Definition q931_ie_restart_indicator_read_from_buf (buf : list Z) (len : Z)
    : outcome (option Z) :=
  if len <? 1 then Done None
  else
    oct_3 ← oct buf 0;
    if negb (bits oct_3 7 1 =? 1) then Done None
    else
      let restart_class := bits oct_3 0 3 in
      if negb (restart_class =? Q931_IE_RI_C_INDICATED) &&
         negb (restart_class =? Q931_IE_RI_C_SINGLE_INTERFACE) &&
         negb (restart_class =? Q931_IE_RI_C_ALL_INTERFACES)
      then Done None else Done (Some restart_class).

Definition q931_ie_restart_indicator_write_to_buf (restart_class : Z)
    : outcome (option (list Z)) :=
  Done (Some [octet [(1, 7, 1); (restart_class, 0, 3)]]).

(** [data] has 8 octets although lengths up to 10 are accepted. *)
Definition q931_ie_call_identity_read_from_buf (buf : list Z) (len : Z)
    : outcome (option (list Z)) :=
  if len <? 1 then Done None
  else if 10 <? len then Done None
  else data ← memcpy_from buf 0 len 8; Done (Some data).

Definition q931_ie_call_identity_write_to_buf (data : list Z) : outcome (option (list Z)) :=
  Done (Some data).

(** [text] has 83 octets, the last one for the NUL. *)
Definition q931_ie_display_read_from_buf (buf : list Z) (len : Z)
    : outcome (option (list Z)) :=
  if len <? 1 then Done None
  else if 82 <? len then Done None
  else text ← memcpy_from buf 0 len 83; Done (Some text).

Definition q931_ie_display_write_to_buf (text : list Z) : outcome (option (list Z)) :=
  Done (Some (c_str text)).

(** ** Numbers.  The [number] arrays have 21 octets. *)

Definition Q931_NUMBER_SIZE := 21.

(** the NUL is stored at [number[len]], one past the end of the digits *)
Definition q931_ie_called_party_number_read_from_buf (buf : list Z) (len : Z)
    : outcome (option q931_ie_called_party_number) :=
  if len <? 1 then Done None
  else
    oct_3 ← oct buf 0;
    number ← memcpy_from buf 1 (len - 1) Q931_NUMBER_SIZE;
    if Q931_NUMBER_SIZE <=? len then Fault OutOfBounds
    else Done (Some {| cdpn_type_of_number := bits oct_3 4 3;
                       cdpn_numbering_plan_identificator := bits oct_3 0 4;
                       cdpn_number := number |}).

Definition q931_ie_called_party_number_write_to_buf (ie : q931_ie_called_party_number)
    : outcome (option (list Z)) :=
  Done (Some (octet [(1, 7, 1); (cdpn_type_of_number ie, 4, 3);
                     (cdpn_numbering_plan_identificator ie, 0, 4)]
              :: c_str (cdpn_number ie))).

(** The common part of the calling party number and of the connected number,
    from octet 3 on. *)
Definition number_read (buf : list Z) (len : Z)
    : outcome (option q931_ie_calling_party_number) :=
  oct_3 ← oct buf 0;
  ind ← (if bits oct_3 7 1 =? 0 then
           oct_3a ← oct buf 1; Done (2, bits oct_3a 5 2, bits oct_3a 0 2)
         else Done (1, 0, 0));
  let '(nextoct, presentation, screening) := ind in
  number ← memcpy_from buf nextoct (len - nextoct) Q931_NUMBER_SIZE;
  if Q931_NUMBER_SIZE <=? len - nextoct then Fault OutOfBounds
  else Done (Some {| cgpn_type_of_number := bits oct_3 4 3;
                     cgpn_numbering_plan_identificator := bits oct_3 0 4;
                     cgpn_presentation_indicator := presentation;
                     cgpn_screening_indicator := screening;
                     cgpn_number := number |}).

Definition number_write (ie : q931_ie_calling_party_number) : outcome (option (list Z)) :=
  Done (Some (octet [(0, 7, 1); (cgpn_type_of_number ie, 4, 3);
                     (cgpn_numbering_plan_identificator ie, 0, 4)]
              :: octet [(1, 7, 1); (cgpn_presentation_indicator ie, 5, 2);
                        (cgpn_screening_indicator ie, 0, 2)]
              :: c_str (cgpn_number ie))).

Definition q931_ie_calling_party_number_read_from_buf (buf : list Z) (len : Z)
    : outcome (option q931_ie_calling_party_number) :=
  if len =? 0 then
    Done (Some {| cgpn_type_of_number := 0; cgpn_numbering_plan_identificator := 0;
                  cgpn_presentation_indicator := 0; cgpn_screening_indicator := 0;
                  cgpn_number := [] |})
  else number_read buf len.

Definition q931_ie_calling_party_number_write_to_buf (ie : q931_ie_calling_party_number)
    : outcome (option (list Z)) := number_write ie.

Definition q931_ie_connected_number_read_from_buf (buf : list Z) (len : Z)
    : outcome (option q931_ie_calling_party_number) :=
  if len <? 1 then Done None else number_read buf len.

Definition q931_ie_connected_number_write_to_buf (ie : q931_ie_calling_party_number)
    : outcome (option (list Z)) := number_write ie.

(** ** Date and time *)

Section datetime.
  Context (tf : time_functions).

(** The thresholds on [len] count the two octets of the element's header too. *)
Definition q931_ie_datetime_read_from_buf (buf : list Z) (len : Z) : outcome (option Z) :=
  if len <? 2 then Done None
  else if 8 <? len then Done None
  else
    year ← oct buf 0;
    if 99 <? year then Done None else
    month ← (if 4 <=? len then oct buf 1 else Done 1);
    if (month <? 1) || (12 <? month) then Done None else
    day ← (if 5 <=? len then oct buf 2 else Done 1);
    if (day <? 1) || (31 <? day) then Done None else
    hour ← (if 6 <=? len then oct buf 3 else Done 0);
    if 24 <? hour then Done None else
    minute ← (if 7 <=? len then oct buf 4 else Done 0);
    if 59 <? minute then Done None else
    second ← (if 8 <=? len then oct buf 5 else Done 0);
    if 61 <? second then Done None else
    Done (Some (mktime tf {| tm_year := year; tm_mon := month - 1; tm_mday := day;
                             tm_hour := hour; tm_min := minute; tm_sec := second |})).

- DIRECTIONS FOR THIS TASK:
Every entry needs to be written out again, exactly as given.

- REPLY:
Definition q931_ie_restart_indicator_read_from_buf (buf : list Z) (len : Z)
    : outcome (option Z) :=
  if len <? 1 then Done None
  else
    oct_3 ← oct buf 0;
    if negb (bits oct_3 7 1 =? 1) then Done None
    else
      let restart_class := bits oct_3 0 3 in
      if negb (restart_class =? Q931_IE_RI_C_INDICATED) &&
         negb (restart_class =? Q931_IE_RI_C_SINGLE_INTERFACE) &&
         negb (restart_class =? Q931_IE_RI_C_ALL_INTERFACES)
      then Done None else Done (Some restart_class).

Definition q931_ie_restart_indicator_write_to_buf (restart_class : Z)
    : outcome (option (list Z)) :=
  Done (Some [octet [(1, 7, 1); (restart_class, 0, 3)]]).

(** [data] has 8 octets although lengths up to 10 are accepted. *)
Definition q931_ie_call_identity_read_from_buf (buf : list Z) (len : Z)
    : outcome (option (list Z)) :=
  if len <? 1 then Done None
  else if 10 <? len then Done None
  else data ← memcpy_from buf 0 len 8; Done (Some data).

Definition q931_ie_call_identity_write_to_buf (data : list Z) : outcome (option (list Z)) :=
  Done (Some data).

(** [text] has 83 octets, the last one for the NUL. *)
Definition q931_ie_display_read_from_buf (buf : list Z) (len : Z)
    : outcome (option (list Z)) :=
  if len <? 1 then Done None
  else if 82 <? len then Done None
  else text ← memcpy_from buf 0 len 83; Done (Some text).

Definition q931_ie_display_write_to_buf (text : list Z) : outcome (option (list Z)) :=
  Done (Some (c_str text)).

(** ** Numbers.  The [number] arrays have 21 octets. *)

Definition Q931_NUMBER_SIZE := 21.

(** the NUL is stored at [number[len]], one past the end of the digits *)
Definition q931_ie_called_party_number_read_from_buf (buf : list Z) (len : Z)
    : outcome (option q931_ie_called_party_number) :=
  if len <? 1 then Done None
  else
    oct_3 ← oct buf 0;
    number ← memcpy_from buf 1 (len - 1) Q931_NUMBER_SIZE;
    if Q931_NUMBER_SIZE <=? len then Fault OutOfBounds
    else Done (Some {| cdpn_type_of_number := bits oct_3 4 3;
                       cdpn_numbering_plan_identificator := bits oct_3 0 4;
                       cdpn_number := number |}).

Definition q931_ie_called_party_number_write_to_buf (ie : q931_ie_called_party_number)
    : outcome (option (list Z)) :=
  Done (Some (octet [(1, 7, 1); (cdpn_type_of_number ie, 4, 3);
                     (cdpn_numbering_plan_identificator ie, 0, 4)]
              :: c_str (cdpn_number ie))).

(** The common part of the calling party number and of the connected number,
    from octet 3 on. *)
Definition number_read (buf : list Z) (len : Z)
    : outcome (option q931_ie_calling_party_number) :=
  oct_3 ← oct buf 0;
  ind ← (if bits oct_3 7 1 =? 0 then
           oct_3a ← oct buf 1; Done (2, bits oct_3a 5 2, bits oct_3a 0 2)
         else Done (1, 0, 0));
  let '(nextoct, presentation, screening) := ind in
  number ← memcpy_from buf nextoct (len - nextoct) Q931_NUMBER_SIZE;
  if Q931_NUMBER_SIZE <=? len - nextoct then Fault OutOfBounds
  else Done (Some {| cgpn_type_of_number := bits oct_3 4 3;
                     cgpn_numbering_plan_identificator := bits oct_3 0 4;
                     cgpn_presentation_indicator := presentation;
                     cgpn_screening_indicator := screening;
                     cgpn_number := number |}).

Definition number_write (ie : q931_ie_calling_party_number) : outcome (option (list Z)) :=
  Done (Some (octet [(0, 7, 1); (cgpn_type_of_number ie, 4, 3);
                     (cgpn_numbering_plan_identificator ie, 0, 4)]
              :: octet [(1, 7, 1); (cgpn_presentation_indicator ie, 5, 2);
                        (cgpn_screening_indicator ie, 0, 2)]
              :: c_str (cgpn_number ie))).

Definition q931_ie_calling_party_number_read_from_buf (buf : list Z) (len : Z)
    : outcome (option q931_ie_calling_party_number) :=
  if len =? 0 then
    Done (Some {| cgpn_type_of_number := 0; cgpn_numbering_plan_identificator := 0;
                  cgpn_presentation_indicator := 0; cgpn_screening_indicator := 0;
                  cgpn_number := [] |})
  else number_read buf len.

Definition q931_ie_calling_party_number_write_to_buf (ie : q931_ie_calling_party_number)
    : outcome (option (list Z)) := number_write ie.

Definition q931_ie_connected_number_read_from_buf (buf : list Z) (len : Z)
    : outcome (option q931_ie_calling_party_number) :=
  if len <? 1 then Done None else number_read buf len.

Definition q931_ie_connected_number_write_to_buf (ie : q931_ie_calling_party_number)
    : outcome (option (list Z)) := number_write ie.

(** ** Date and time *)

Section datetime.
  Context (tf : time_functions).

(** The thresholds on [len] count the two octets of the element's header too. *)
Definition q931_ie_datetime_read_from_buf (buf : list Z) (len : Z) : outcome (option Z) :=
  if len <? 2 then Done None
  else if 8 <? len then Done None
  else
    year ← oct buf 0;
    if 99 <? year then Done None else
    month ← (if 4 <=? len then oct buf 1 else Done 1);
    if (month <? 1) || (12 <? month) then Done None else
    day ← (if 5 <=? len then oct buf 2 else Done 1);
    if (day <? 1) || (31 <? day) then Done None else
    hour ← (if 6 <=? len then oct buf 3 else Done 0);
    if 24 <? hour then Done None else
    minute ← (if 7 <=? len then oct buf 4 else Done 0);
    if 59 <? minute then Done None else
    second ← (if 8 <=? len then oct buf 5 else Done 0);
    if 61 <? second then Done None else
    Done (Some (mktime tf {| tm_year := year; tm_mon := month - 1; tm_mday := day;
                             tm_hour := hour; tm_min := minute; tm_sec := second |})).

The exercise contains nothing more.